RECORDED DATA:
(* ===== verification/Ownership.v ===== *)
(** * Whose NetBird object it is

    A logic for the ids a reconcile may use: it starts with the ids its custom
    resource recorded earlier, gains the ids NetBird answers to its creates and
    the one recorded in the object it reads, and updates, deletes and records
    no other.  [System.v] runs such programs against each other. *)

From stdpp Require Import base gmap list strings.
From Stdlib Require Import ZArith Lia Eqdep.
From S2P Require Import Prelude GoStrings GoErr Prog ApiTypes K8sTypes ApplyConf Env NetbirdUtil Reconcile Mirror.

Open Scope prog_scope.

(** The id of an item; a cluster is addressed by its address. *)
Definition item_id (c : coll) : item c -> string :=
  match c with
  | CGroups => api.g_Id
  | CSetupKeys => api.k_Id
  | CNetworks => api.n_Id
  | CResources _ => api.r_Id
  | CRouters _ => api.rt_Id
  | CZones => api.z_Id
  | CRecords _ => api.d_Id
  | CServices => api.sv_Id
  | CTokens => api.pt_Id
  | CDomains => api.dm_Id
  | CClusters => api.pc_Address
  end.

(** Namespace and name of a custom resource. *)
Abbreviation key := (string * string)%type.

Definition meta_key (m : ObjectMeta) : key := (meta_Namespace m, meta_Name m).

(** A kind that records the id of one object of a family of collections. *)
Class Recorder (k : kind) `{MirrorObject k} := {
  family : coll -> bool;
  recorded : obj k -> string;
  recorded_meta : forall o m, recorded (SetMeta o m) = recorded o;
  recorded_conditions : forall o c, recorded (SetConditions o c) = recorded o
}.

(** ** A logic for the ids a program may use *)
Section logic.
Context {k : kind} `{MirrorObject k} `{!Recorder k}.
Implicit Types (own : string -> Prop) (me : key).

(** What the servers document: an object read has the name it was asked for,
    and an update answers with the object it was sent to. *)
Definition documented (e : event) : Prop :=
  (forall ns name (o : obj k), e = Entry (KGet k ns name) (Ok o) -> meta_key (GetMeta o) = (ns, name)) /\
  (forall c id q x, e = Entry (NBUpdate c id q) (Ok x) -> family c = true -> item_id c x = id).

(** The ids an answer gives to the reconcile of [me]. *)
Definition gained me (e : event) (id : string) : Prop :=
  (exists o : obj k, e = Entry (KGet k (fst me) (snd me)) (Ok o) /\ recorded o = id /\ id <> ""%string) \/
  (exists c q x, family c = true /\ e = Entry (NBCreate c q) (Ok x) /\ item_id c x = id).

Definition holds own (o : obj k) : Prop := recorded o = ""%string \/ own (recorded o).

(** Only ids of one's own are updated, deleted or recorded. *)
Definition call_ok me own (c : call) : Prop :=
  (forall c' id q, c = NBUpdate c' id q -> family c' = true -> own id) /\
  (forall c' id, c = NBDelete c' id -> family c' = true -> own id) /\
  (forall (o : obj k) b, c = KPatch k o b -> meta_key (GetMeta o) = me /\ holds own o).

(** The reconcile of [me], owning [own], keeps to its own ids and ends with
    [Q]. *)
Fixpoint owns {A} me own (p : M A) (Q : (string -> Prop) -> A -> Prop) : Prop :=
  match p with
  | Ret a => Q own a
  | Call c kont => call_ok me own c /\
      forall r, documented (Entry c r) -> owns me (fun id => own id \/ gained me (Entry c r) id) (kont r) Q
  end.

Lemma owns_mono {A} me own own' (p : M A) (Q Q' : (string -> Prop) -> A -> Prop) :
  (forall id, own id -> own' id) ->
  (forall o o' a, (forall id, own id -> o id) -> (forall id, o id -> o' id) -> Q o a -> Q' o' a) ->
  owns me own p Q -> owns me own' p Q'.
Proof.
  revert own own'. induction p as [a|c kont IH]; cbn; intros own own' Hown HQ.
  - apply HQ; auto.
  - intros [(H1 & H2 & H3) Hk]. split.
    + split; [|split]; [eauto..|]. intros o b Hc. destruct (H3 o b Hc) as [? [?|?]]; split; try done; [by left|right; auto].
    + intros r Hr. eapply IH; [| |by apply Hk].
      * intros id [?|?]; [left|right]; auto.
      * intros o o' a Ho. apply HQ. auto.
Qed.

Lemma owns_weaken {A} me own (p : M A) (Q Q' : (string -> Prop) -> A -> Prop) :
  (forall o a, (forall id, own id -> o id) -> Q o a -> Q' o a) ->
  owns me own p Q -> owns me own p Q'.
Proof.
  revert own. induction p as [a|c kont IH]; cbn; intros own HQ; [by apply HQ|].
  intros [Hc Hk]. split; [done|]. intros r Hr. eapply IH; [|by apply Hk]. auto.
Qed.

Lemma owns_bind {A B} me own (p : M A) (f : A -> M B) Q :
  owns me own p (fun own' a => owns me own' (f a) Q) -> owns me own (bind p f) Q.
Proof.
  revert own. induction p as [a|c kont IH]; cbn; intros own; [done|].
  intros [Hc Hk]. split; [done|]. intros r Hr. by apply IH, Hk.
Qed.

(** Calls that are none of the ones that matter. *)
Definition neutral_call (c : call) : Prop :=
  match c with
  | NBUpdate c' _ _ | NBDelete c' _ => family c' = false
  | KPatch k' _ _ => k' <> k
  | _ => True
  end.

Lemma owns_neutral {A} me own (p : M A) : calls_in neutral_call p -> owns me own p (fun _ _ => True).
Proof.
  revert own. induction p as [a|c kont IH]; cbn; intros own; [done|]. intros [Hc Hk]. split; [|auto].
  split; [|split]; intros; subst; cbn in Hc; congruence.
Qed.

(** The ids held at the start are still held at the end. *)
Lemma owns_keep {A} me own (p : M A) Q :
  owns me own p Q -> owns me own p (fun own' a => (forall id, own id -> own' id) /\ Q own' a).
Proof. apply owns_weaken. auto. Qed.

Lemma owns_neutral_bind {A B} me own (p : M A) (f : A -> M B) Q :
  calls_in neutral_call p ->
  (forall own' a, (forall id, own id -> own' id) -> owns me own' (f a) Q) -> owns me own (bind p f) Q.
Proof.
  intros Hp Hf. apply owns_bind. eapply owns_weaken; [|apply owns_keep, owns_neutral, Hp].
  intros o a _ [Ho _]. by apply Hf.
Qed.

Lemma owns_bind_outcome {A} me own (p : M (result error A)) (f : A -> M outcome) Q :
  owns me own p (fun own' r => match r with Ok a => owns me own' (f a) Q | Err e => Q own' (fail_with e) end) ->
  owns me own (bind_outcome p f) Q.
Proof. intros Hp. apply owns_bind. eapply owns_weaken; [|exact Hp]. by intros o [a|e]. Qed.

(** ** Rules for the calls *)

Lemma patch_call_inj (o o' : obj k) b b' : KPatch k o b = KPatch k o' b' -> o = o' /\ b = b'.
Proof. intros Heq. injection Heq as Ho Hb. by apply inj_pair2 in Ho. Qed.

Lemma call_ok_neutral me own c : neutral_call c -> call_ok me own c.
Proof. intros Hc. split; [|split]; intros; subst; cbn in Hc; congruence. Qed.

Lemma call_ok_update me own c id q : own id -> call_ok me own (NBUpdate c id q).
Proof. intros Hid. split; [|split]; intros; simplify_eq; done. Qed.

Lemma call_ok_delete me own c id : own id -> call_ok me own (NBDelete c id).
Proof. intros Hid. split; [|split]; intros; simplify_eq; done. Qed.

Lemma call_ok_patch me own (o : obj k) b :
  meta_key (GetMeta o) = me -> holds own o -> call_ok me own (KPatch k o b).
Proof.
  intros Hme Ho. split; [done|split; [done|]]. by intros o' b' [<- <-]%patch_call_inj.
Qed.

(** The ids owned afterwards, abstractly. *)
Lemma owns_call {A} me own c (kont : resp c -> M A) Q :
  call_ok me own c ->
  (forall r own', documented (Entry c r) -> (forall id, own id -> own' id) ->
     (forall id, gained me (Entry c r) id -> own' id) -> owns me own' (kont r) Q) ->
  owns me own (Call c kont) Q.
Proof. intros Hc Hk. split; [done|]. intros r Hr. apply Hk; auto. Qed.

Lemma gained_read ns name (o : obj k) :
  recorded o <> ""%string -> gained (ns, name) (Entry (KGet k ns name) (Ok o)) (recorded o).
Proof. left. by exists o. Qed.

Lemma gained_created me c q x : family c = true -> gained me (Entry (NBCreate c q) (Ok x)) (item_id c x).
Proof. right. by exists c, q, x. Qed.

Lemma documented_read ns name (o : obj k) :
  documented (Entry (KGet k ns name) (Ok o)) -> meta_key (GetMeta o) = (ns, name).
Proof. intros [Hd _]. by apply Hd. Qed.

Lemma documented_update c id q x :
  documented (Entry (NBUpdate c id q) (Ok x)) -> family c = true -> item_id c x = id.
Proof. intros [_ Hd]. by apply (Hd c id q). Qed.

Lemma holds_mono own own' (o : obj k) : (forall id, own id -> own' id) -> holds own o -> holds own' o.
Proof. intros Ho [?|?]; [by left|right; auto]. Qed.
End logic.

(** ** The mirror reconciler *)

(** A mirror that keeps to the recorded id: its upsert is handed a resource
    that records an id of its own and leaves one that does, and its delete
    takes away the recorded one. *)
Class Tracked {k} `{MirrorObject k} `{!Recorder k} (m : mirror k) := {
  tracked_apply : forall me own o, meta_key (GetMeta o) = me -> holds own o ->
    owns me own (m_apply m o) (fun own' r => meta_key (GetMeta r.1) = me /\ holds own' r.1);
  tracked_del : forall me own o, holds own o -> owns me own (m_del m o) (fun _ _ => True)
}.

Section mirrors.
Context `{ErrorClass} `{K8sLib} {k : kind} `{MirrorObjectLaws k} `{!Recorder k}.

Lemma holds_set_meta own (o : obj k) m : holds own (SetMeta o m) <-> holds own o.
Proof. unfold holds. by rewrite recorded_meta. Qed.

Lemma holds_set_conditions own (o : obj k) c : holds own (SetConditions o c) <-> holds own o.
Proof. unfold holds. by rewrite recorded_conditions. Qed.

Lemma key_add_finalizer (o : obj k) f : meta_key (GetMeta (add_finalizer o f)) = meta_key (GetMeta o).
Proof. unfold add_finalizer. by rewrite get_set_meta. Qed.

Lemma key_remove_finalizer (o : obj k) f : meta_key (GetMeta (remove_finalizer o f)) = meta_key (GetMeta o).
Proof. unfold remove_finalizer. by rewrite get_set_meta. Qed.

Lemma key_set_conditions (o : obj k) c : meta_key (GetMeta (SetConditions o c)) = meta_key (GetMeta o).
Proof. by rewrite meta_set_conditions. Qed.

Lemma owns_patch me own (o : obj k) b (q : M outcome) :
  meta_key (GetMeta o) = me -> holds own o ->
  (forall own', (forall id, own id -> own' id) -> owns me own' q (fun _ _ => True)) ->
  owns me own (then_outcome (ask (KPatch k o b)) q) (fun _ _ => True).
Proof.
  intros Hme Ho Hq. apply owns_call; [by apply call_ok_patch|]. intros [e|] own' _ Hown _; cbn; auto.
Qed.

(** The object a reconcile starts from. *)
Lemma owns_read {A} ns name own (kont : result error (obj k) -> M A) Q :
  (forall e own', owns (ns, name) own' (kont (Err e)) Q) ->
  (forall o own', meta_key (GetMeta o) = (ns, name) -> holds own' o -> owns (ns, name) own' (kont (Ok o)) Q) ->
  owns (ns, name) own (Call (KGet k ns name) kont) Q.
Proof.
  intros He Ho. apply owns_call; [by apply call_ok_neutral|]. intros [o|e] own' Hd _ Hg; [|apply He].
  apply Ho; [by apply documented_read|]. destruct (decide (recorded o = ""%string)); [by left|].
  right. by apply Hg, gained_read.
Qed.

Lemma reconcileDelete_owns me own m `{!Tracked m} rec o :
  meta_key (GetMeta o) = me -> holds own o -> owns me own (reconcileDelete m rec o) (fun _ _ => True).
Proof.
  intros Hme Ho. apply owns_bind. eapply owns_weaken; [|apply owns_keep, tracked_del, Ho].
  intros own' r _ [Hown _].
  assert (forall own'', (forall id, own id -> own'' id) -> owns me own'' (
    do^ patch (remove_finalizer o (Finalizer (m_finalizer m))) in Ret (no_requeue, None)) (fun _ _ => True)).
  { intros own'' Hown''. apply owns_patch; [by rewrite key_remove_finalizer| |done].
    apply holds_set_meta. by eapply holds_mono. }
  destruct r as [e|]; [|auto]. destruct (netbird_IsNotFound e); [auto|]. destruct (IsConflict e); [|done].
  apply owns_neutral_bind; [|done]. unfold recordEvent, recordEventType. by destruct rec.
Qed.

Lemma Reconcile_owns own m `{!Tracked m} rec ns name :
  owns (ns, name) own (Reconcile m rec ns name) (fun _ _ => True).
Proof.
  apply owns_read; [done|]. intros o own1 Hkey Ho.
  destruct (deleting _); [by apply reconcileDelete_owns|].
  apply owns_patch; [by rewrite key_add_finalizer|by apply holds_set_meta|]. intros own2 Hown2.
  apply owns_bind. eapply owns_weaken; [|apply tracked_apply].
  - intros own3 [o3 err] Hown3 [Hk3 Ho3]. cbn in *. destruct err as [e|].
    + destruct (errors_Is e _); [|done].
      apply owns_patch; [by unfold mark_not_ready; rewrite key_set_conditions|by apply holds_set_conditions|done].
    + apply owns_patch; [by unfold mark_ready; rewrite key_set_conditions|by apply holds_set_conditions|done].
  - by rewrite key_add_finalizer.
  - apply holds_set_meta. by eapply holds_mono.
Qed.
End mirrors.

(** ** Automation *)
Arguments owns : simpl never.
Arguments holds : simpl never.
Arguments gained : simpl never.

Lemma owns_ret {k} `{MirrorObject k} `{!Recorder k} {A} me own (a : A) (Q : (string -> Prop) -> A -> Prop) :
  Q own a -> owns me own (Ret a) Q.
Proof. done. Qed.

Lemma holds_own {k} `{MirrorObject k} `{!Recorder k} own (o : obj k) :
  holds own o -> recorded o <> ""%string -> own (recorded o).
Proof. by intros [?|?]. Qed.

Lemma own_holds {k} `{MirrorObject k} `{!Recorder k} (own : string -> Prop) (o : obj k) :
  own (recorded o) -> holds own o.
Proof. by right. Qed.

(** An id is owned: it was before, it is the one recorded, or it was just
    answered. *)
Ltac owned :=
  match goal with
  | H : ?own ?id |- ?own ?id => exact H
  | H : forall id, gained _ (Entry _ (Ok ?x)) id -> ?own id |- ?own _ => apply H, gained_created; done
  | H : documented (Entry (NBUpdate ?c ?i _) (Ok ?x)) |- ?own _ =>
      let E := fresh in pose proof (documented_update _ _ _ _ H eq_refl) as E; cbn in E; rewrite E; clear H E; owned
  | H : holds ?own ?o |- ?own _ => let E := fresh in pose proof (holds_own _ _ H) as E; cbn in E; apply E; clear E; by bool_prop
  | H : forall id, ?own0 id -> ?own id |- ?own _ => apply H; clear H; owned
  end.

(** The resource records nothing, what it recorded before, or an id owned. *)
Ltac held :=
  first
    [ left; reflexivity
    | right; cbn; owned
    | match goal with
      | H : holds ?own0 ?o |- holds ?own ?o' =>
          eapply holds_mono; [|exact H]; intros ? ?; owned
      end ].

(** A callee that only reads. *)
Lemma owns_reads_bind {k} `{MirrorObject k} `{!Recorder k} {A B} me own (p : M A) (f : A -> M B) Q :
  calls_in is_read p ->
  (forall own' a, (forall id, own id -> own' id) -> owns me own' (f a) Q) -> owns me own (bind p f) Q.
Proof.
  intros Hp Hf. apply owns_neutral_bind; [|done]. eapply calls_in_mono; [|exact Hp]. by intros [].
Qed.

Lemma owns_reads_bind_outcome {k} `{MirrorObject k} `{!Recorder k} {A} me own
    (p : M (result error A)) (f : A -> M outcome) Q :
  calls_in is_read p -> (forall own' e, Q own' (fail_with e)) ->
  (forall own' a, (forall id, own id -> own' id) -> owns me own' (f a) Q) -> owns me own (bind_outcome p f) Q.
Proof. intros Hp He Hf. apply owns_reads_bind; [done|]. intros own' [a|e] Hown; [by apply Hf|apply He]. Qed.

Ltac callee_reads := idtac;
  match goal with
  | |- owns _ _ (bind_outcome _ _) _ =>
      apply owns_reads_bind_outcome; [solve [auto with go_hints]|done|intros]
  | |- owns _ _ (bind _ _) _ =>
      apply owns_reads_bind; [solve [auto with go_hints]|let r := fresh "r" in intros ? r ?]
  end.

(** Follow the calls of a program; [tac] handles the callees. *)
Ltac owns_run tac :=
  repeat first
    [ progress cbn
    | match goal with
      | |- True => exact I
      | |- owns _ _ (Ret _) _ => apply owns_ret
      | |- owns _ _ (ask _) _ => unfold ask, perform
      | |- owns _ _ (Call _ _) _ =>
          apply owns_call;
          [first [by apply call_ok_neutral | apply call_ok_update; owned | apply call_ok_delete; owned | apply call_ok_patch]
          |let r := fresh "r" in intros r ? ? ? ?]
      | |- _ /\ _ => split
      end
    | tac
    | match goal with |- holds _ _ => held end
    | case_scrut
    | done ].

ASSIGNMENT:
Every line from the first entry to the line containing "Abbreviation key := (string * string)%type." should be transcribed exactly, and nothing beyond it.

ANSWER SECTION:
(* ===== verification/Ownership.v ===== *)
(** * Whose NetBird object it is

    A logic for the ids a reconcile may use: it starts with the ids its custom
    resource recorded earlier, gains the ids NetBird answers to its creates and
    the one recorded in the object it reads, and updates, deletes and records
    no other.  [System.v] runs such programs against each other. *)

From stdpp Require Import base gmap list strings.
From Stdlib Require Import ZArith Lia Eqdep.
From S2P Require Import Prelude GoStrings GoErr Prog ApiTypes K8sTypes ApplyConf Env NetbirdUtil Reconcile Mirror.

Open Scope prog_scope.

(** The id of an item; a cluster is addressed by its address. *)
Definition item_id (c : coll) : item c -> string :=
  match c with
  | CGroups => api.g_Id
  | CSetupKeys => api.k_Id
  | CNetworks => api.n_Id
  | CResources _ => api.r_Id
  | CRouters _ => api.rt_Id
  | CZones => api.z_Id
  | CRecords _ => api.d_Id
  | CServices => api.sv_Id
  | CTokens => api.pt_Id
  | CDomains => api.dm_Id
  | CClusters => api.pc_Address
  end.

(** Namespace and name of a custom resource. *)
Abbreviation key := (string * string)%type.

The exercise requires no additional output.